I never said slavery had nothing to do with the Civil War. I said it wasn't the only cause.



Spence wrote:nate33 wrote:Sigh. More arrogant condescension.
I never said slavery had nothing to do with the Civil War. I said it wasn't the only cause.
Nate, I never wrote that you said slavery had nothing to do with the Civil War. Here again, is what I wrote:
>>You asserted it was only one of many issues, and not necessarily the main issue.<<
That is, in fact, a perfectly accurate description of what you wrote earlier.
nate33 wrote:Slavery wasn't the only thing the Civil War was about

nate33 wrote:I know you say this is jest, but it's actually brings up a really important issue. The generally liberal North really dislikes and disagrees with the generally conservative South, and vice versa. Why force this marriage to continue? Both sides would be happier without the other.

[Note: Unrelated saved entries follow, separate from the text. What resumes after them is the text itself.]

(** * fluent-iter: a fluent wrapper around JavaScript iterables

    A shallow embedding of [src/util.ts], [src/FluentIterable.ts] and
    [src/FluentAsyncIterable.ts].

    The JavaScript values that the library inspects or traverses are an
    inductive type; function objects and generator objects live in a heap
    and are referred to by address, because the library's behaviour depends
    on their identity (a generator object is one-shot and shared by every
    holder of the reference).  Code that can throw or loop runs in a small
    state-and-error monad with fuel.

    Left out of the model: promises as values ([await e] is the value of
    [e]), numbers that are not integers, characters of more than one byte,
    array and string iterators as values of their own, and a generator that
    is resumed while it runs. *)

From Stdlib Require Import ZArith String Ascii DecimalString.
From stdpp Require Import base option list gmap fin_maps.

#[local] Set Warnings "-register-all,-clear-no-such-hyp".

Local Open Scope string_scope.
Local Open Scope list_scope.

(** ** Values *)

(** The built-in methods that the host installs under [Symbol.iterator] and
    [Symbol.asyncIterator]. *)
Inductive builtin : Type :=
  | BArrayValues        (* Array.prototype[Symbol.iterator] *)
  | BStringIterator     (* String.prototype[Symbol.iterator] *)
  | BReturnThis.        (* %IteratorPrototype%[Symbol.iterator] and
                           %AsyncIteratorPrototype%[Symbol.asyncIterator]:
                           both return their receiver *)

(** Numbers are restricted to integers; strings to one-byte characters (one
    character is one code point).  [VObj it ait] is an ordinary object whose
    [Symbol.iterator] and [Symbol.asyncIterator] properties hold [it] and
    [ait]; [VUndefined] there means that the property is absent. *)
Inductive value : Type :=
  | VUndefined
  | VNull
  | VBool (b : bool)
  | VNum (n : Z)
  | VStr (s : string)
  | VArr (xs : list value)
  | VObj (it ait : value)
  | VFun (f : nat)          (* a function object, by address *)
  | VBuiltin (b : builtin)
  | VGen (g : nat)          (* a generator object made by a function*   *)
  | VAsyncGen (g : nat).    (* a generator object made by an async function* *)

Inductive error : Type :=
  | TypeError (msg : string).

(** Results of code that touches no state. *)
Inductive res (A : Type) : Type :=
  | Val (a : A)
  | Err (e : error).
Arguments Val {A} a.
Arguments Err {A} e.

Definition res_bind {A B} (r : res A) (k : A → res B) : res B :=
  match r with
  | Val a => k a
  | Err e => Err e
  end.

Inductive jstype : Type :=
  | TUndefined | TObject | TBoolean | TNumber | TString | TFunction.

Definition jstype_eqb (a b : jstype) : bool :=
  match a, b with
  | TUndefined, TUndefined | TObject, TObject | TBoolean, TBoolean
  | TNumber, TNumber | TString, TString | TFunction, TFunction => true
  | _, _ => false
  end.

(** [typeof v] *)
Definition typeof (v : value) : jstype :=
  match v with
  | VUndefined => TUndefined
  | VNull => TObject
  | VBool _ => TBoolean
  | VNum _ => TNumber
  | VStr _ => TString
  | VArr _ | VObj _ _ | VGen _ | VAsyncGen _ => TObject
  | VFun _ | VBuiltin _ => TFunction
  end.

(** [Boolean(v)] *)
Definition to_boolean (v : value) : bool :=
  match v with
  | VUndefined | VNull => false
  | VBool b => b
  | VNum n => negb (n =? 0)%Z
  | VStr s => negb (String.eqb s "")
  | _ => true
  end.

Inductive symbol : Type := SymIterator | SymAsyncIterator.

(** [v[Symbol.iterator]] and [v[Symbol.asyncIterator]].  Reading a property
    of [undefined] or [null] throws. *)
Definition get (v : value) (k : symbol) : res value :=
  match v with
  | VUndefined | VNull =>
      Err (TypeError "Cannot read properties of undefined or null")
  | VStr _ =>
      Val (match k with SymIterator => VBuiltin BStringIterator | _ => VUndefined end)
  | VArr _ =>
      Val (match k with SymIterator => VBuiltin BArrayValues | _ => VUndefined end)
  | VGen _ =>
      Val (match k with SymIterator => VBuiltin BReturnThis | _ => VUndefined end)
  | VAsyncGen _ =>
      Val (match k with SymAsyncIterator => VBuiltin BReturnThis | _ => VUndefined end)
  | VObj it ait =>
      Val (match k with SymIterator => it | SymAsyncIterator => ait end)
  | VBool _ | VNum _ | VFun _ | VBuiltin _ => Val VUndefined
  end.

Spence wrote:Jeebus, Nate, that's not a lie, that's an accurate description of what you wrote. You said slavery was not the only thing was about and didn't even acknowledge it as the main issue. My description is perfectly accurate. If you wish to change your view after the fact, like some latter-day Confederate, that's fine. But I was accurate.
Spence wrote:Adherence to a political doctrine that inevitably leads to such injustice, even if one claims to dislike that injustice, is morally indistinguishable from those who held the whip in their hands.